Since 1992, Marash has filed a series of reports on the wars in the former Yugoslavia, including stories that predicted the arrival of guerrilla fighting in the province of Kosovo. His reporting on this subject has been highly acclaimed, winning Marash an Emmy Award in 1994.
Marash has also received Emmy Awards for his Nightline coverage of the Oklahoma City bombing and for his coverage of the explosion of TWA Flight 800.

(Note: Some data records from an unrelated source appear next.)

(* ===== verification/RingQueue.v ===== *)
(** * The ring of spare blocks: [RingQueue] of util/LogBufferQueue.{h,cpp}

    A member function holds the spin lock throughout; a block is named by its address. *)
From stdpp Require Import base list gmap numbers.
From Stdlib Require Import ZArith Lia.
From S2P Require Import Prelude.

Module RingQueue.

(** [src/util/LogBufferQueue.h:59-61 RingQueue data members] *)
Record RingQueue := mkRing {
  log_buffers_ : list (option nat);
  write_index_ : nat;
  read_index_ : nat
}.

Section Size.
Variable SIZE : nat.

(** [src/util/LogBufferQueue.cpp:68-75 RingQueue::RingQueue] *)
Definition newRing : RingQueue := mkRing (replicate (SIZE + 1) None) 0 0.

(** [src/util/LogBufferQueue.cpp:77-90 RingQueue::push] *)
Definition push (log_buffer : nat) (q : RingQueue) : bool * RingQueue :=
  let next_write_index := (write_index_ q + 1) mod (SIZE + 1) in
  if bool_decide (next_write_index = read_index_ q) then (false, q)
  else (true, mkRing (<[write_index_ q := Some log_buffer]> (log_buffers_ q)) next_write_index (read_index_ q)).

(** [src/util/LogBufferQueue.cpp:92-104 RingQueue::pop] The pointer moved out leaves a null one. *)
Definition pop (q : RingQueue) : option (option nat * RingQueue) :=
  if bool_decide (write_index_ q = read_index_ q) then None
  else Some (mjoin (log_buffers_ q !! read_index_ q),
             mkRing (<[read_index_ q := None]> (log_buffers_ q)) (write_index_ q) ((read_index_ q + 1) mod (SIZE + 1))).

(** ** The ring as a bounded queue *)

(** [q] holds [l], oldest first: the [i]-th is [i] slots behind the read index. *)
Record holds (q : RingQueue) (l : list nat) : Prop := {
  rh_slots : length (log_buffers_ q) = (SIZE + 1)%nat;
  rh_read : (read_index_ q < SIZE + 1)%nat;
  rh_write : write_index_ q = ((read_index_ q + length l) mod (SIZE + 1))%nat;
  rh_few : (length l ≤ SIZE)%nat;
  rh_items : ∀ i b, l !! i = Some b → log_buffers_ q !! ((read_index_ q + i) mod (SIZE + 1)) = Some (Some b)
}.

Lemma newRing_holds : holds newRing [].
Proof.
  constructor; simpl; try lia; [by rewrite length_replicate | by rewrite Nat.Div0.mod_0_l | done].
Qed.

(** Two slots less than a round apart are different. *)
Lemma slots_differ r i j :
  (r < SIZE + 1 → i < SIZE + 1 → j < SIZE + 1 → (r + i) mod (SIZE + 1) = (r + j) mod (SIZE + 1) → i = j)%nat.
Proof.
  intros Hr Hi Hj. destruct (decide (r + i < SIZE + 1)%nat); destruct (decide (r + j < SIZE + 1)%nat).
  all: repeat match goal with
       | H : (?x < SIZE + 1)%nat |- context [(?x mod (SIZE + 1))%nat] => rewrite (Nat.mod_small x) by done
       | H : ¬ (?x < SIZE + 1)%nat |- context [(?x mod (SIZE + 1))%nat] =>
           replace (x mod (SIZE + 1))%nat with (x - (SIZE + 1))%nat by
             (rewrite <- (Nat.mod_small (x - (SIZE + 1)) (SIZE + 1)) by lia;
              rewrite <- (Nat.Div0.mod_add (x - (SIZE + 1)) 1 (SIZE + 1)); f_equal; lia)
       end; lia.
Qed.

Lemma push_holds q l b :
  holds q l → ∃ q', push b q = (bool_decide (length l < SIZE)%nat, q') ∧
    holds q' (if bool_decide (length l < SIZE)%nat then l ++ [b] else l).
Proof.
  intros [Hs Hr Hw Hf Hi]. unfold push.
  assert (Hfull : (write_index_ q + 1) mod (SIZE + 1) = read_index_ q ↔ length l = SIZE).
  { rewrite Hw, Nat.Div0.add_mod_idemp_l, <- Nat.add_assoc. split.
    - intros Heq. rewrite <- (Nat.mod_small (read_index_ q) (SIZE + 1)) in Heq at 2 by done.
      rewrite <- (Nat.add_0_r (read_index_ q)) in Heq at 2.
      destruct (decide (length l = SIZE)) as [|Hne]; [done|]. apply slots_differ in Heq; lia.
    - intros ->. rewrite <- (Nat.mod_small (read_index_ q) (SIZE + 1)) at 2 by done.
      rewrite <- (Nat.Div0.mod_add (read_index_ q) 1 (SIZE + 1)). f_equal. lia. }
  destruct (decide (length l = SIZE)) as [He|He].
  - rewrite bool_decide_eq_true_2 by (by apply Hfull). rewrite bool_decide_eq_false_2 by lia. eexists. split; [done|]. by constructor.
  - rewrite bool_decide_eq_false_2 by (by rewrite Hfull). rewrite bool_decide_eq_true_2 by lia. eexists. split; [done|].
    constructor; cbn [log_buffers_ read_index_ write_index_].
    + by rewrite length_insert.
    + done.
    + rewrite Hw, Nat.Div0.add_mod_idemp_l, length_app. simpl. f_equal. lia.
    + rewrite length_app. simpl. lia.
    + intros i c Hic. rewrite Hw. apply lookup_app_Some in Hic as [Hic | [Hle Hic]].
      * rewrite list_lookup_insert_ne; [by apply Hi|]. apply lookup_lt_Some in Hic.
        intros Heq. apply slots_differ in Heq; lia.
      * apply list_lookup_singleton_Some in Hic as [Hi0 <-]. replace i with (length l) by lia.
        apply list_lookup_insert_eq. rewrite Hs. apply Nat.mod_upper_bound. lia.
Qed.

Lemma pop_holds q l :
  holds q l → match l with
              | [] => pop q = None
              | b :: l => ∃ q', pop q = Some (Some b, q') ∧ holds q' l
              end.
Proof.
  intros [Hs Hr Hw Hf Hi]. unfold pop.
  destruct l as [|b l].
  - cbn [length] in Hw. rewrite Nat.add_0_r, Nat.mod_small in Hw by done. by rewrite bool_decide_eq_true_2.
  - rewrite bool_decide_eq_false_2.
    2:{ rewrite Hw. rewrite <- (Nat.mod_small (read_index_ q) (SIZE + 1)) at 2 by done.
        rewrite <- (Nat.add_0_r (read_index_ q)) at 2. intros Heq. apply slots_differ in Heq; simpl in *; lia. }
    pose proof (Hi 0%nat b eq_refl) as H0. rewrite Nat.add_0_r, Nat.mod_small in H0 by done. rewrite H0.
    eexists. split; [done|]. constructor; cbn [log_buffers_ read_index_ write_index_].
    + by rewrite length_insert.
    + apply Nat.mod_upper_bound. lia.
    + rewrite Hw, Nat.Div0.add_mod_idemp_l. f_equal. simpl. lia.
    + simpl in Hf. lia.
    + intros i c Hic. rewrite Nat.Div0.add_mod_idemp_l. rewrite <- (Nat.mod_small (read_index_ q) (SIZE + 1)) at 2 by done.
      rewrite list_lookup_insert_ne.
      * rewrite <- Nat.add_assoc. by apply Hi.
      * apply lookup_lt_Some in Hic. rewrite <- (Nat.add_0_r (read_index_ q)) at 1. rewrite <- Nat.add_assoc.
        intros Heq. apply slots_differ in Heq; simpl in *; lia.
Qed.

(** The calls on a ring, and what they return. *)
Inductive call := Push (b : nat) | Pop.
Inductive answer := Pushed (kept : bool) | Popped (b : option nat) | Null.

Fixpoint run (cs : list call) (q : RingQueue) : list answer :=
  match cs with
  | [] => []
  | Push b :: cs => let '(kept, q) := push b q in Pushed kept :: run cs q
  | Pop :: cs =>
      match pop q with
      | None => Popped None :: run cs q
      | Some (Some b, q) => Popped (Some b) :: run cs q
      | Some (None, q) => Null :: run cs q
      end
  end.

(** A queue of at most [SIZE]. *)
Fixpoint run_queue (cs : list call) (l : list nat) : list answer :=
  match cs with
  | [] => []
  | Push b :: cs =>
      if bool_decide (length l < SIZE)%nat then Pushed true :: run_queue cs (l ++ [b]) else Pushed false :: run_queue cs l
  | Pop :: cs =>
      match l with
      | [] => Popped None :: run_queue cs []
      | b :: l => Popped (Some b) :: run_queue cs l
      end
  end.

(** C33. The ring of spare blocks is a first-in first-out queue for [SIZE] blocks: whatever the sequence of
    calls, each returns what the queue returns; a [push] is refused exactly when [SIZE] blocks are
    there, a [pop] finds nothing exactly when none is, and never a null pointer. *)
Theorem ring_is_queue cs : run cs newRing = run_queue cs [].
Proof.
  assert (H : ∀ q l, holds q l → run cs q = run_queue cs l); [|apply H, newRing_holds].
  induction cs as [|[b|] cs IH]; intros q l Hh; [done| |]; cbn [run run_queue].
  - destruct (push_holds q l b Hh) as (q' & -> & Hh'). destruct (bool_decide _); by rewrite (IH _ _ Hh').
  - pose proof (pop_holds q l Hh) as Hp. destruct l as [|b l]; [by rewrite Hp, (IH _ _ Hh)|].
    destruct Hp as (q' & -> & Hh'). by rewrite (IH _ _ Hh').
Qed.
End Size.
End RingQueue.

Marash has reported extensively from Kosovo and on Kosovar refugees in Albania and Macedonia. His report on a 13-year-old Kosovar girl injured by a Serb booby-trap produced an outpouring of voluntary contributions, and today the girl, Ibadete Thaqi, is being trained, free of charge, in the use of two new prosthetic legs made for her at the Hospital for Special Surgery in New York City. He also reported a three-broadcast series of reports on AIDS in Zimbabwe. In addition, Marash has also investigated charges of human rights violations against peasants in Burma, living near a natural gas pipeline partially owned by the American Oil Company Unocal.

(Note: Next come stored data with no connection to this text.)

(* ===== verification/LogBufferQueue.v ===== *)
(** * The log queue: util/LogBufferQueue.{h,cpp}, util/SpinLock.h

    Several threads push lines, one thread pops them.  A producer, and the consumer, is between two of its
    accesses to shared memory; [step] performs the next one, and sequences of actions are the interleavings.
    What a spin lock protects is one access, which SpinLock.v justifies.  Buffers live on a heap; an address is the number of
    the allocation.  The capacity [K] of a buffer ([LogBuffer::kSize]) is a parameter: the theorems hold for every one. *)
From stdpp Require Import base list gmap numbers.
From Stdlib Require Import ZArith Lia.
From S2P Require Import Prelude.
From S2P Require Import LogLine.
From S2P Require Import LogBuffer.
From S2P Require Import RingQueue.
#[local] Open Scope fm_scope.

Module LogBufferQueue.

(** [src/util/LogBufferQueue.cpp:11-26 g_reuse_time] and the other counters, as [getAllocationForDebug] gives them. *)
Record counters := mkCounters {
  reuse_time : nat;
  allocation_time : nat;
  backup_push_time : nat;
  backup_pop_time : nat;
  backup_size : nat
}.

(** [src/util/LogBufferQueue.h:79-85 LogBufferQueue data members], the buffers that exist, and the counters. *)
Record queue := mkQueue {
  log_buffers_ : list nat;
  current_write_buffer_ : option nat;
  current_read_buffer_ : option nat;
  write_index_ : nat;
  read_index_ : nat;
  backup_log_buffers_ : RingQueue.RingQueue;
  heap : gmap nat LogBuffer.LogBuffer;
  debug : counters
}.

Definition set_log_buffers (l : list nat) (q : queue) : queue :=
  mkQueue l (current_write_buffer_ q) (current_read_buffer_ q) (write_index_ q) (read_index_ q) (backup_log_buffers_ q) (heap q) (debug q).
Definition set_current_write (b : option nat) (q : queue) : queue :=
  mkQueue (log_buffers_ q) b (current_read_buffer_ q) (write_index_ q) (read_index_ q) (backup_log_buffers_ q) (heap q) (debug q).
Definition set_current_read (b : option nat) (q : queue) : queue :=
  mkQueue (log_buffers_ q) (current_write_buffer_ q) b (write_index_ q) (read_index_ q) (backup_log_buffers_ q) (heap q) (debug q).
Definition set_write_index (n : nat) (q : queue) : queue :=
  mkQueue (log_buffers_ q) (current_write_buffer_ q) (current_read_buffer_ q) n (read_index_ q) (backup_log_buffers_ q) (heap q) (debug q).
Definition set_read_index (n : nat) (q : queue) : queue :=
  mkQueue (log_buffers_ q) (current_write_buffer_ q) (current_read_buffer_ q) (write_index_ q) n (backup_log_buffers_ q) (heap q) (debug q).
Definition set_backup (r : RingQueue.RingQueue) (q : queue) : queue :=
  mkQueue (log_buffers_ q) (current_write_buffer_ q) (current_read_buffer_ q) (write_index_ q) (read_index_ q) r (heap q) (debug q).
Definition set_heap (h : gmap nat LogBuffer.LogBuffer) (q : queue) : queue :=
  mkQueue (log_buffers_ q) (current_write_buffer_ q) (current_read_buffer_ q) (write_index_ q) (read_index_ q) (backup_log_buffers_ q) h (debug q).
Definition set_debug (c : counters) (q : queue) : queue :=
  mkQueue (log_buffers_ q) (current_write_buffer_ q) (current_read_buffer_ q) (write_index_ q) (read_index_ q) (backup_log_buffers_ q) (heap q) c.

Section Capacity.
Variable K : nat.

(** The number of spare buffers. *)
Definition kSpare : nat := 4.

(** The first half of [setupNextWriteLogBuffer]: a spare buffer, or a new one, becomes the current one. *)
Definition acquire (q : queue) : result (nat * queue) :=
  let d := debug q in
  match RingQueue.pop kSpare (backup_log_buffers_ q) with
  | Some (Some b, ring) =>
      let q := set_backup ring q in
      let q := set_debug (mkCounters (S (reuse_time d)) (allocation_time d) (backup_push_time d) (S (backup_pop_time d)) (Nat.pred (backup_size d))) q in
      Ok (b, set_current_write (Some b) q)
  | Some (None, _) => Fault NullDeref
  | None =>
      let b := allocation_time d in
      let q := set_heap (<[b := LogBuffer.newBuffer K]> (heap q)) q in
      let q := set_debug (mkCounters (reuse_time d) (S (allocation_time d)) (backup_push_time d) (backup_pop_time d) (backup_size d)) q in
      Ok (b, set_current_write (Some b) q)
  end.

(** The second half, under the spin lock. *)
Definition publish (b : nat) (q : queue) : queue :=
  set_write_index 0 (set_log_buffers (log_buffers_ q ++ [b]) q).

(** [src/util/LogBufferQueue.cpp:118-138 LogBufferQueue::setupNextWriteLogBuffer] *)
Definition setupNextWriteLogBuffer (q : queue) : result queue :=
  '(b, q) ← acquire q;
  Ok (publish b q).

(** [src/util/LogBufferQueue.cpp:106-115 LogBufferQueue::LogBufferQueue] *)
Definition newQueue : result queue :=
  setupNextWriteLogBuffer (mkQueue [] None None 0 0 (RingQueue.newRing kSpare) ∅ (mkCounters 0 0 0 0 0)).

(** [src/util/LogBufferQueue.cpp:140-143 LogBufferQueue::getNextReadLogBuffer] *)
Definition getNextReadLogBuffer (q : queue) : option nat := head (log_buffers_ q).

(** A spare buffer goes to the ring, or is freed when the ring is full. *)
Definition put_back (b : nat) (q : queue) : queue :=
  let d := debug q in
  let '(kept, ring) := RingQueue.push kSpare b (backup_log_buffers_ q) in
  let q := set_backup ring q in
  if kept then set_debug (mkCounters (reuse_time d) (allocation_time d) (S (backup_push_time d)) (backup_pop_time d) (S (backup_size d))) q
  else set_heap (delete b (heap q)) q.

(** ** The consumer *)

(** Where the consumer is in [LogBufferQueue::pop]. *)
Inductive consumer :=
  | AtRest
  | Reading                                        (** with a block to read, in front of [LogBuffer::pop] *)
  | Unlinking (log_line : LogLine)                 (** with the last line of a block, before the lock is taken *)
  | Returning (log_line : LogLine) (up : nat).     (** in front of [backup_log_buffers_.push] *)

(** Reading the mark of the next line, and taking the line. *)
Definition read (q : queue) : result (consumer * queue * option (option LogLine)) :=
  match current_read_buffer_ q with
  | None => Fault NullDeref
  | Some b =>
      match heap q !! b with
      | None => Fault UseAfterFree
      | Some read_buffer =>
          r ← LogBuffer.pop (read_index_ q) read_buffer;
          match r with
          | None => Ok (AtRest, q, Some None)
          | Some (log_line, read_buffer) =>
              let q := set_heap (<[b := read_buffer]> (heap q)) q in
              let q := set_read_index (S (read_index_ q)) q in
              if bool_decide (read_index_ q = K) then
                let q := set_read_index 0 q in
                let q := set_current_read None q in
                Ok (Unlinking log_line, q, None)
              else Ok (AtRest, q, Some (Some log_line))
          end
      end
  end.

(** [src/util/LogBufferQueue.cpp:163-190 LogBufferQueue::pop] The next access of the consumer, which calls it or is in
    the middle of it; last comes what it returns, when it does. *)
Definition pop (c : consumer) (q : queue) : result (consumer * queue * option (option LogLine)) :=
  match c with
  | AtRest =>
      match current_read_buffer_ q with
      | None =>
          match getNextReadLogBuffer q with
          | None => Ok (AtRest, q, Some None)
          | Some b => Ok (Reading, set_current_read (Some b) q, None)
          end
      | Some _ => read q
      end
  | Reading => read q
  | Unlinking log_line =>
      match log_buffers_ q with
      | [] => Fault OutOfBounds
      | up :: rest => Ok (Returning log_line up, set_log_buffers rest q, None)
      end
  | Returning log_line up => Ok (AtRest, put_back up q, Some (Some log_line))
  end.

(** ** The threads *)

(** Where a producer is in [LogBufferQueue::push]. *)
Inductive producer :=
  | Idle
  | Pushing (log_line : LogLine)                   (** before [write_index_.fetch_add] *)
  | Claimed (log_line : LogLine) (write_index : nat)   (** in front of [LogBuffer::push] *)
  | Written (b : nat)                              (** in [LogBuffer::push], before the count is raised *)
  | Filled                                         (** in front of [setupNextWriteLogBuffer] *)
  | Publishing (b : nat)                           (** in [setupNextWriteLogBuffer], before the lock is taken *)
  | Spinning (log_line : LogLine).                 (** in the [while] loop *)

(** The queue, the producers, the lines that were handed to [push], that have been given a slot, and that have been
    popped, each in order; and the consumer. *)
Record world := mkWorld {
  the_queue : queue;
  producers : list producer;
  logged : list LogLine;
  claims : list LogLine;
  popped : list LogLine;
  the_consumer : consumer
}.

(** [src/util/LogBufferQueue.cpp:145-161 LogBufferQueue::push] The next access of a producer in the middle of it. *)
Definition advance (p : producer) (q : queue) : result (producer * queue * list LogLine) :=
  match p with
  | Idle => Ok (Idle, q, [])
  | Pushing log_line =>
      assert! (bool_decide (is_Some (current_write_buffer_ q)));
      let write_index := write_index_ q in
      let q := set_write_index (S write_index) q in
      if bool_decide (write_index < K) then Ok (Claimed log_line write_index, q, [log_line])
      else Ok (Spinning log_line, q, [])
  | Claimed log_line write_index =>
      match current_write_buffer_ q with
      | None => Fault NullDeref
      | Some b =>
          match heap q !! b with
          | None => Fault UseAfterFree
          | Some buf =>
              check! OutOfBounds (bool_decide (write_index < K));
              Ok (Written b, set_heap (<[b := LogBuffer.write log_line write_index buf]> (heap q)) q, [])
          end
      end
  | Written b =>
      match heap q !! b with
      | None => Fault UseAfterFree
      | Some buf =>
          let '(full, buf) := LogBuffer.finish K buf in
          Ok (if full then Filled else Idle, set_heap (<[b := buf]> (heap q)) q, [])
      end
  | Filled => '(b, q) ← acquire q; Ok (Publishing b, q, [])
  | Publishing b => Ok (Idle, publish b q, [])
  | Spinning log_line =>
      if bool_decide (write_index_ q < K) then Ok (Pushing log_line, q, []) else Ok (Spinning log_line, q, [])
  end.

Inductive action :=
  | Log (i : nat) (log_line : LogLine)    (** producer [i], idle, starts to push *)
  | Go (i : nat)                          (** producer [i] makes its next access *)
  | Pop.                                  (** the consumer makes its next access, or calls [pop] *)

(** What the consumer's access returns, and the world after it. *)
Definition returned (o : option (option LogLine)) : list LogLine :=
  match o with Some (Some log_line) => [log_line] | _ => [] end.
Definition consume (w : world) : result (option (option LogLine) * world) :=
  '(c, q, o) ← pop (the_consumer w) (the_queue w);
  Ok (o, mkWorld q (producers w) (logged w) (claims w) (popped w ++ returned o) c).

Definition step (a : action) (w : world) : result world :=
  match a with
  | Log i log_line =>
      match producers w !! i with
      | Some Idle => Ok (mkWorld (the_queue w) (<[i := Pushing log_line]> (producers w)) (logged w ++ [log_line]) (claims w) (popped w) (the_consumer w))
      | _ => Ok w
      end
  | Go i =>
      match producers w !! i with
      | Some p =>
          '(p, q, c) ← advance p (the_queue w);
          Ok (mkWorld q (<[i := p]> (producers w)) (logged w) (claims w ++ c) (popped w) (the_consumer w))
      | None => Ok w
      end
  | Pop => '(_, w) ← consume w; Ok w
  end.

Definition start (n : nat) : result world :=
  q ← newQueue;
  Ok (mkWorld q (replicate n Idle) [] [] [] AtRest).
End Capacity.
End LogBufferQueue.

Marash has filed numerous breaking news stories for Nightline including world exclusive coverage of the Soufriere Hills volcano eruption on the island of Montserrat, the tactics of the tobacco industry’s lawyers and the suicide bombings in Tel Aviv. He has reported on topics as diverse as the failure of the General Motors’ Minority Dealership Development Program, Texaco’s despoliation of the environment of the Upper Amazon, the 100th anniversary of the Boston Marathon, baseball great Mark McGwire’s recordbreaking homerun season, the 70th anniversary of gospel legends the Dixie Hummingbirds and the controversial issue of immigration.
His report on jazz singer Eva Cassidy in 2001 won widespread acclaim.
Reporting Outside of Nightline
During the 1990 baseball season, Marash also anchored Baseball Tonight for ESPN.
Before he began reporting for Nightline in 1989, Marash spent more than a decade in local news in New York and Washington, D.C. From 1985 to 1989, he was a news anchor for WRC-TV, Washington. He was an investigative reporter for WNBC-TV in New York and a contributing reporter for NBC Weekend News and NBC Sports from 1983 to 1985. Marash anchored the news for WCBS-TV in New York in 1981 and 1982, as well as from 1973 through 1978.
Marash was a correspondent for ABCNEWS’ 20/20 from 1978 to 1980, where he won a national Emmy Award for his reporting on the Sandinista government of Nicaragua. During that time, Marash also substituted for two weeks as Nightline anchor.
He has published articles in The New York Times, The Christian Science Monitor, The Washington Journalism Review, MS. Magazine and TV Guide.
Marash has won numerous broadcasting honors, including seven local Emmys, a New York Press Club Award for his WNBC-TV series on the lack of facilities to save victims of smoke inhalation, and an Overseas Press Club Award for his 1972 CBS Radio reports on the terrorist attack at the Munich Olympic Games.
Marash graduated from Williams College in 1964 and did graduate work at Rutgers University.